Indépendance du pouvoir judiciaire et droit à un procès équitable

À Cuba, le pouvoir politique a la mainmise sur le système judiciaire, ce qui met à mal le droit à un procès équitable.

Le président, le vice-président et les autres juges de la Cour suprême populaire, ainsi que le procureur général et son substitut sont élus par l’Assemblée nationale.

Les avocats de la défense sont employés par le gouvernement et hésitent donc à contester les éléments présentés par les procureurs ou par les services de renseignement de l’État.

Réformes de la législation sur les migrations

Les modifications de la législation sur les migrations qui sont entrées en vigueur en janvier 2013 constituent une avancée. Entre autres mesures, les autorisations de sortie obligatoires ont été supprimées, ce qui permet à tous les Cubains, y compris aux défenseurs des droits humains et aux détracteurs du gouvernement, de se rendre plus facilement à l’étranger.

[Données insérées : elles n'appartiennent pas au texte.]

Lemma upsert_other id k l rows other : other <> id -> rows_for other (upsert id k l rows) = rows_for other rows.
Proof.
  intros Ho. induction rows as [|[i [k' l']] rows IH]; cbn [upsert].
  - rewrite rows_for_cons. destruct (Z.eqb_spec id other); [congruence|reflexivity].
  - destruct (Z.eqb_spec i id) as [->|Hi]; cbn [andb]; [destruct (k' =? k)|]; rewrite !rows_for_cons, ?IH; try reflexivity.
    destruct (Z.eqb_spec id other); [congruence|reflexivity].
Qed.

Fixpoint upsert_level (k l : Z) (rows : list (Z * Z)) : list (Z * Z) :=
  match rows with
  | [] => [(k, l)]
  | (k', l') :: rows => if k' =? k then (k', l) :: rows else (k', l') :: upsert_level k l rows
  end.

Lemma upsert_own id k l rows : rows_for id (upsert id k l rows) = upsert_level k l (rows_for id rows).
Proof.
  induction rows as [|[i [k' l']] rows IH]; cbn [upsert].
  - rewrite rows_for_cons, Z.eqb_refl. reflexivity.
  - destruct (Z.eqb_spec i id) as [->|Hi]; cbn [andb].
    + destruct (Z.eqb_spec k' k) as [->|Hk]; rewrite !rows_for_cons, Z.eqb_refl; cbn [upsert_level].
      * rewrite Z.eqb_refl. reflexivity.
      * rewrite IH. destruct (Z.eqb_spec k' k); [contradiction|reflexivity].
    + rewrite !rows_for_cons. destruct (Z.eqb_spec i id); [contradiction|exact IH].
Qed.

Lemma upsert_level_keys k l rows x : x ∈ (upsert_level k l rows).*1 <-> x = k \/ x ∈ rows.*1.
Proof.
  induction rows as [|[k' l'] rows IH]; cbn [upsert_level fmap list_fmap fst].
  - rewrite list_elem_of_singleton. split; [auto|]. intros [H|H]; [exact H|inversion H].
  - destruct (Z.eqb_spec k' k) as [->|Hk]; cbn [fmap list_fmap fst]; rewrite !elem_of_cons; [|unfold fmap in IH; rewrite IH]; tauto.
Qed.

Lemma upsert_levels_wf id k l rows : levels_wf id rows -> sfits 32 k = true -> levels_wf id (upsert id k l rows).
Proof.
  intros [Hn Hf] Hk. unfold levels_wf. rewrite upsert_own. induction (rows_for id rows) as [|[k' l'] rs IH]; cbn [upsert_level].
  - split; [apply NoDup_singleton|auto].
  - cbn in Hn. apply NoDup_cons in Hn as [Hnin Hn]. apply Forall_cons in Hf as [Hk' Hf]. destruct (IH Hn Hf) as [IH1 IH2].
    destruct (Z.eqb_spec k' k) as [->|Hne].
    + split; [cbn; apply NoDup_cons; auto|auto].
    + split; [|auto]. cbn. apply NoDup_cons. split; [|exact IH1]. intros [E|E]%upsert_level_keys; congruence.
Qed.

Lemma i32_fits k : sfits 32 (i32 k) = true.
Proof. apply sfits_spec. unfold swrap. pose proof (Z.mod_pos_bound (k + 2 ^ (32 - 1)) (2 ^ 32)). lia. Qed.
Lemma i32_u32 k : sfits 32 k = true -> i32 (u32 k) = k.
Proof. intros H. rewrite swrap_wrap by lia. apply swrap_small; [lia|exact H]. Qed.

Toutefois, les 15 prisonniers d’opinion placés en détention au moment de la répression de la dissidence menée en mars 2003, et qui ont choisi de rester à Cuba plutôt que d’être exilés en Espagne en 2011, ne sont pas concernés. Ayant bénéficié d’une libération conditionnelle en 2010, ils purgent le reste de leur peine hors de prison. À la connaissance d’Amnesty International, aucun d’eux n’est autorisé à quitter le territoire.

Embargo des États-Unis

En septembre 2015, les États-Unis ont reconduit l’application de la Loi relative au commerce avec l’ennemi, qui impose des sanctions financières et économiques à Cuba.

Amnesty International a appelé à maintes reprises le gouvernement américain à lever cet embargo, qui a des effets fortement préjudiciables sur tout un éventail de droits économiques, sociaux et culturels, comme le droit à l’alimentation, à la santé et à l’assainissement.

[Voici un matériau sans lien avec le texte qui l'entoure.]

(* ===== verification/SpawningSpec.v ===== *)
(** Spawners: how many monsters of a spawner live, whatever happens in the
    world; where the count is wrong; the timers of the uniques. *)
From stdpp Require Import base list option strings gmap.
From Stdlib Require Import ZArith Lia Floats.SpecFloat.
From S2P Require Import Prelude Utf Text F32 Definitions TypeIdEnums TypeId GameData Serde Schema Packets.
From S2P Require Import Inventory Progress Position Entities Visibility Movement AgentStates Combat Join Spawning.

(** ** The world of the spawners *)

(** A monster lives, has died and was not counted yet, or was counted. *)
Inductive life := Living | Dying | Counted.

Record Spawned := { sp_entity : Entity; sp_by : SpawnedBy; sp_life : life }.

Definition of_spawner (e : Entity) (m : Spawned) : bool := match m.(sp_by) with BySpawner x => x =? e | _ => false end.
Definition uncounted (m : Spawned) : bool := match m.(sp_life) with Counted => false | _ => true end.

(** The monsters of a spawner that count. *)
Definition alive_of (e : Entity) (ms : list Spawned) : nat := length (List.filter (fun m => of_spawner e m && uncounted m) ms).

Section World.
Context {Rep : Repeats} (mesh_for : Region -> option Heightmap) (sqrt sin cos : f32 -> f32) (pi : f32).
Context {Pool : Type} (request_id : Pool -> option (Z * Pool)).

Record World := { spawners : list (Entity * (Spawner * Position)); monsters : list Spawned; pool : Pool }.

(** What [gen_range] gives for a spawner that spawns. *)
Definition in_range (s : Spawner) (d : SpawnDraws) : Prop :=
  has_spots_available s = true -> 1 <= d.(draw_amount) <= Z.min (available_spots s) 3.

Definition references (ms : list Spawned) : list (Entity * SpawnedBy) := map (fun m => (m.(sp_entity), m.(sp_by))) ms.

(** New monsters get entities that no other one has. *)
Definition spawn_all (entities : list Entity) (bs : list MonsterBundle) : list Spawned :=
  zip_with (fun e b => {| sp_entity := e; sp_by := b.(mb_spawner); sp_life := Living |}) entities bs.

Definition despawn_all (gone : list Entity) (ms : list Spawned) : list Spawned :=
  List.filter (fun m => negb (bool_decide (m.(sp_entity) ∈ gone))) ms.

Definition set_life (which : Spawned -> bool) (l : life) (ms : list Spawned) : list Spawned :=
  map (fun m => if which m then {| sp_entity := m.(sp_entity); sp_by := m.(sp_by); sp_life := l |} else m) ms.

Definition dying (m : Spawned) : bool := match m.(sp_life) with Dying => true | _ => false end.
Definition living (m : Spawned) : bool := match m.(sp_life) with Living => true | _ => false end.

(** The systems, in any order and number: spawning, deaths, counting them, and
    the despawning of the dead. *)
Inductive step : World -> World -> Prop :=
| step_spawn w delta regions draws spawners' bs gone pool' entities :
    Forall (fun '(e, (s, _)) => in_range s (draws e)) w.(spawners) ->
    spawn_monsters mesh_for sqrt sin cos pi request_id delta regions (references w.(monsters)) draws w.(spawners) w.(pool)
      = Ok (spawners', bs, gone, pool') ->
    length entities = length bs -> NoDup (map sp_entity w.(monsters) ++ entities) ->
    step w {| spawners := spawners'; monsters := despawn_all gone w.(monsters) ++ spawn_all entities bs; pool := pool' |}
| step_die w which :
    step w {| spawners := w.(spawners); monsters := set_life (fun m => living m && which m) Dying w.(monsters); pool := w.(pool) |}
| step_count w :
    step w {| spawners := collect_monster_deaths (map sp_by (List.filter dying w.(monsters))) w.(spawners);
              monsters := set_life dying Counted w.(monsters); pool := w.(pool) |}
| step_despawn w which :
    step w {| spawners := w.(spawners);
              monsters := List.filter (fun m => uncounted m || which m) w.(monsters); pool := w.(pool) |}.

Inductive reachable : World -> Prop :=
| reachable_start w :
    NoDup (map fst w.(spawners)) -> w.(monsters) = [] ->
    Forall (fun '(_, (s, _)) => s.(active) = false /\ s.(current_amount) = 0 /\ fits 64 s.(target_amount) = true) w.(spawners) ->
    reachable w
| reachable_step w w' : reachable w -> step w w' -> reachable w'.

(** ** One spawner *)

(** A spawner that counts [n] monsters. *)
Definition counts (s : Spawner) (n : nat) : Prop :=
  Z.of_nat n <= s.(current_amount) <= s.(target_amount) /\ fits 64 s.(target_amount) = true
  /\ (s.(active) = false -> s.(current_amount) = 0)
  /\ ((forall r, is_Some (mesh_for r)) -> Z.of_nat n = s.(current_amount)).

Lemma spawn_n_ok e s p draws : forall q bs q',
  spawn_n_monsters mesh_for sqrt sin cos pi request_id e s p draws q = Ok (bs, q') ->
  Forall (fun b => b.(mb_spawner) = BySpawner e) bs /\ (length bs <= length draws)%nat
  /\ ((forall r, is_Some (mesh_for r)) -> length bs = length draws).
Proof.
  induction draws as [|d draws IH]; intros q bs q' H; cbn [spawn_n_monsters] in H.
  - injection H as <- <-. repeat split; [constructor|reflexivity].
  - destruct (to_position mesh_for _ _) as [[pos|]| |] eqn:Ep; try discriminate; cbn [mbind outcome_bind] in H.
    + destruct (request_id q) as [[id q1]|]; [|discriminate].
      destruct (spawn_n_monsters _ _ _ _ _ _ _ _ _ draws q1) as [[bs1 q2]| |] eqn:E; try discriminate.
      cbn in H. injection H as <- <-. destruct (IH q1 bs1 q2 E) as (H1 & H2 & H3).
      split; [constructor; [reflexivity|exact H1]|]. split; [cbn; lia|]. intros Hm. cbn. rewrite H3 by exact Hm. reflexivity.
    + destruct (IH q bs q' H) as (H1 & H2 & H3). split; [exact H1|]. split; [cbn; lia|].
      intros Hm. exfalso. unfold to_position in Ep. cbv zeta in Ep. destruct (mesh_for _) eqn:Em.
      * destruct (height_at_position _ _ _) as [[]| |]; discriminate.
      * destruct (Hm (ll_region (to_local_location (generate_position sqrt sin cos pi p (spawn_radius s) (draw_r d) (draw_theta d)))))
          as [m Hm']. congruence.
Qed.

Lemma take_draws_length n d : 0 <= n -> length (take_draws n d) = Z.to_nat n.
Proof. intros. unfold take_draws. rewrite length_map, length_seq. reflexivity. Qed.

(** A tick deactivates a spawner and despawns all of its monsters, or spawns
    monsters that it counts. *)
Lemma spawner_tick_ok delta should ms d e s p q s' bs gone q' n :
  counts s n -> in_range s d ->
  spawner_tick mesh_for sqrt sin cos pi request_id delta should ms d e s p q = Ok (s', bs, gone, q') ->
  Forall (fun b => b.(mb_spawner) = BySpawner e) bs
  /\ ((gone = spawned_by e ms /\ bs = [] /\ counts s' 0) \/ (gone = [] /\ counts s' (n + length bs) /\ (s'.(active) = false -> s.(active) = false /\ bs = []))).
Proof.
  intros (Hn & Ht & Hi & Hc) Hr. unfold spawner_tick. pose proof Ht as Ht'. apply fits_spec in Ht'.
  destruct (active s) eqn:Ea; cbn [negb andb].
  - destruct should; cbn [negb].
    + unfold should_spawn. destruct (has_spots_available s) eqn:Eh; [|intros [= <- <- <- <-]; split; [constructor|]; right].
      2: { rewrite Nat.add_0_r. split; [reflexivity|]. split; [|congruence].
           split; [exact Hn|]. split; [exact Ht|]. split; [intros; congruence|exact Hc]. }
      specialize (Hr Eh). unfold has_spots_available in Eh. apply Z.ltb_lt in Eh.
      assert (Hav : available_spots s = target_amount s - current_amount s).
      { unfold available_spots. apply wrap_small, fits_spec. lia. }
      destruct (if repeat_finished _ then _ else _).
      * change (available_spots (with_timer _ s)) with (available_spots s). unfold gen_range_inclusive.
        rewrite (proj2 (Z.leb_le _ _)) by lia. cbn [mbind outcome_bind].
        destruct (spawn_n_monsters _ _ _ _ _ _ _ _ _ _ _) as [[bs1 q1]| |] eqn:E; try discriminate.
        cbn [mbind outcome_bind fst snd]. intros [= <- <- <- <-].
        destruct (spawn_n_ok _ _ _ _ _ _ _ E) as (H1 & H2 & H3). rewrite take_draws_length in H2, H3 by lia.
        split; [exact H1|]. right. split; [reflexivity|]. unfold counts, increase_alive_by, with_amount, with_timer, sat_add. cbn.
        split; [|congruence]. split; [lia|]. split; [exact Ht|]. split; [congruence|]. intros Hm. rewrite (H3 Hm). specialize (Hc Hm). lia.
      * intros [= <- <- <- <-]. split; [constructor|]. right. rewrite Nat.add_0_r. split; [reflexivity|].
        split; [|cbn; congruence]. split; [exact Hn|]. split; [exact Ht|]. split; [cbn; congruence|exact Hc].
    + intros [= <- <- <- <-]. split; [constructor|]. left. split; [reflexivity|]. split; [reflexivity|].
      unfold counts, deactivate, with_amount. cbn. repeat split; try lia. exact Ht.
  - specialize (Hi eq_refl). destruct should.
    + unfold activate_spawner. destruct (spawn_n_monsters _ _ _ _ _ _ _ _ _ _ _) as [[bs1 q1]| |] eqn:E; try discriminate.
      cbn [mbind outcome_bind fst snd]. intros [= <- <- <- <-].
      destruct (spawn_n_ok _ _ _ _ _ _ _ E) as (H1 & H2 & H3). rewrite take_draws_length in H2, H3 by lia.
      split; [exact H1|]. right. split; [reflexivity|]. unfold counts, increase_alive_by, with_amount, sat_add. cbn.
      rewrite Hi. split; [|discriminate]. split; [lia|]. split; [exact Ht|]. split; [discriminate|]. intros Hm. rewrite (H3 Hm). lia.
    + intros [= <- <- <- <-]. split; [constructor|]. right. rewrite Nat.add_0_r. split; [reflexivity|].
      split; [|auto]. split; [exact Hn|]. split; [exact Ht|]. split; [auto|exact Hc].
Qed.

(** ** All spawners *)

Definition spawned_of (e : Entity) (bs : list MonsterBundle) : list MonsterBundle :=
  List.filter (fun b => match b.(mb_spawner) with BySpawner x => x =? e | _ => false end) bs.

Lemma spawned_of_cons e b bs : spawned_of e (b :: bs)
  = if match b.(mb_spawner) with BySpawner x => x =? e | _ => false end then b :: spawned_of e bs else spawned_of e bs.
Proof. reflexivity. Qed.

Lemma spawned_of_own e bs : Forall (fun b => b.(mb_spawner) = BySpawner e) bs -> spawned_of e bs = bs.
Proof. induction 1 as [|b bs H _ IH]; [reflexivity|]. rewrite spawned_of_cons, H, Z.eqb_refl, IH. reflexivity. Qed.

Lemma spawned_of_other e x bs : x <> e -> Forall (fun b => b.(mb_spawner) = BySpawner x) bs -> spawned_of e bs = [].
Proof. intros Hx. induction 1 as [|b bs H _ IH]; [reflexivity|]. rewrite spawned_of_cons, H. destruct (Z.eqb_spec x e); [contradiction|exact IH]. Qed.

Lemma spawned_of_none e bs (keys : list Entity) : e ∉ keys -> Forall (fun b => exists x, x ∈ keys /\ b.(mb_spawner) = BySpawner x) bs -> spawned_of e bs = [].
Proof.
  intros He. induction 1 as [|b bs (x & Hx & H) _ IH]; [reflexivity|]. rewrite spawned_of_cons, H.
  destruct (Z.eqb_spec x e) as [->|]; [contradiction|exact IH].
Qed.

(** What a tick does to one of the spawners. *)
Definition ticked (ms : list (Entity * SpawnedBy)) (n : Entity -> nat) (deactivated : list Entity) (bs : list MonsterBundle)
    (e : Entity) (s s' : Spawner) : Prop :=
  ((e ∈ deactivated) /\ spawned_of e bs = [] /\ counts s' 0)
  \/ ((e ∉ deactivated) /\ counts s' (n e + length (spawned_of e bs))
      /\ (s'.(active) = false -> s.(active) = false /\ spawned_of e bs = [])).

Lemma spawn_monsters_ok delta regions ms draws n ss : forall q ss' bs gone q',
  NoDup (map fst ss) ->
  Forall (fun '(e, (s, _)) => counts s (n e) /\ in_range s (draws e)) ss ->
  spawn_monsters mesh_for sqrt sin cos pi request_id delta regions ms draws ss q = Ok (ss', bs, gone, q') ->
  exists deactivated,
    gone = flat_map (fun e => spawned_by e ms) deactivated /\ deactivated ⊆ map fst ss
    /\ Forall (fun b => exists x, x ∈ map fst ss /\ b.(mb_spawner) = BySpawner x) bs
    /\ Forall2 (fun a b => b.1 = a.1 /\ ticked ms n deactivated bs a.1 a.2.1 b.2.1) ss ss'.
Proof.
  induction ss as [|[e [s p]] ss IH]; intros q ss' bs gone q' Hnd Hss H; cbn [spawn_monsters] in H.
  - injection H as <- <- <- <-. exists []. split_and!; auto.
  - cbn in Hnd. apply NoDup_cons in Hnd as [Hnin Hnd]. apply Forall_cons in Hss as [[Hc Hr] Hss].
    destruct (spawner_tick _ _ _ _ _ _ _ _ _ _ _ _ _ _) as [[[[s1 bs1] gone1] q1]| |] eqn:E1; try discriminate.
    cbn [mbind outcome_bind] in H.
    destruct (spawn_monsters _ _ _ _ _ _ _ _ _ _ ss q1) as [[[[ss2 bs2] gone2] q2]| |] eqn:E2; try discriminate.
    cbn [mbind outcome_bind] in H. injection H as <- <- <- <-.
    destruct (IH q1 ss2 bs2 gone2 q2 Hnd Hss E2) as (de & Hg & Hde & Hbs & Hall).
    destruct (spawner_tick_ok _ _ _ _ _ _ _ _ _ _ _ _ _ Hc Hr E1) as (Hb1 & Hcase).
    assert (Hne : e ∉ de) by (intros Hin; apply Hnin, Hde, Hin).
    assert (Hof : spawned_of e (bs1 ++ bs2) = bs1).
    { unfold spawned_of. rewrite List.filter_app. fold (spawned_of e bs1) (spawned_of e bs2).
      rewrite (spawned_of_own e bs1 Hb1), (spawned_of_none e bs2 _ Hnin Hbs). apply app_nil_r. }
    assert (Hothers : forall x, x ∈ map fst ss -> spawned_of x (bs1 ++ bs2) = spawned_of x bs2).
    { intros x Hx. unfold spawned_of. rewrite List.filter_app. fold (spawned_of x bs1) (spawned_of x bs2).
      rewrite (spawned_of_other x e bs1); [reflexivity| |exact Hb1]. intros ->. contradiction. }
    assert (Hrest : forall de', (forall x, x ∈ map fst ss -> x ∈ de' <-> x ∈ de) ->
      Forall2 (fun a b => b.1 = a.1 /\ ticked ms n de' (bs1 ++ bs2) a.1 a.2.1 b.2.1) ss ss2).
    { intros de' Hde'. eapply Forall2_impl; [|intros a b Hab; exact Hab].
      apply Forall2_same_length_lookup_2; [eapply Forall2_length, Hall|]. intros i a b Ha Hb.
      destruct (Forall2_lookup_lr _ _ _ _ _ _ Hall Ha Hb) as [Eab Ht]. split; [exact Eab|].
      assert (Hin : a.1 ∈ map fst ss) by (apply list_elem_of_lookup; exists i; apply list_lookup_fmap_Some; eauto).
      unfold ticked in *. rewrite (Hothers _ Hin), (Hde' _ Hin). exact Ht. }
    destruct Hcase as [(-> & -> & Hs)|(-> & Hs & Ha)].
    + exists (e :: de). split; [cbn; rewrite Hg; reflexivity|]. split; [|split].
      * intros x [->|Hx]%elem_of_cons; [left|right; apply Hde, Hx].
      * cbn [app]. eapply Forall_impl; [exact Hbs|]. intros b (x & Hx & Eb). exists x. split; [right; exact Hx|exact Eb].
      * constructor; [split; [reflexivity|]; left; split; [left|]; split; [exact Hof|exact Hs]|].
        apply Hrest. intros x Hx. rewrite elem_of_cons. split; [intros [->|]; [contradiction|assumption]|auto].
    + exists de. split; [exact Hg|]. split; [intros x Hx; right; apply Hde, Hx|]. split.
      * apply Forall_app. split.
        -- eapply Forall_impl; [exact Hb1|]. intros b Eb. exists e. split; [left|exact Eb].
        -- eapply Forall_impl; [exact Hbs|]. intros b (x & Hx & Eb). exists x. split; [right; exact Hx|exact Eb].
      * constructor; [split; [reflexivity|]; right; split; [exact Hne|]; cbn [fst snd]; rewrite Hof; split; assumption|].
        apply Hrest. intros x _. reflexivity.
Qed.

L’Organisation mondiale de la santé (OMS), le Fonds des Nations unies pour l’enfance (UNICEF) et d’autres organismes des Nations unies ont signalé les effets négatifs de l’embargo sur la santé et le bien-être des Cubains compte tenu de l’impossibilité d’obtenir du matériel médical, des médicaments et des équipements de laboratoire fabriqués sous brevets américains.

Bien qu’il incombe en premier lieu à l’État cubain de respecter, de protéger et de concrétiser les droits humains dans le pays, Amnesty International est convaincue que l’embargo maintenu par les États-Unis contribue à empêcher les Cubains de jouir de certains droits civils et politiques essentiels en faisant perdurer une situation dans laquelle des droits fondamentaux comme les libertés d’expression, d’association et de réunion continuent d’être bafoués systématiquement.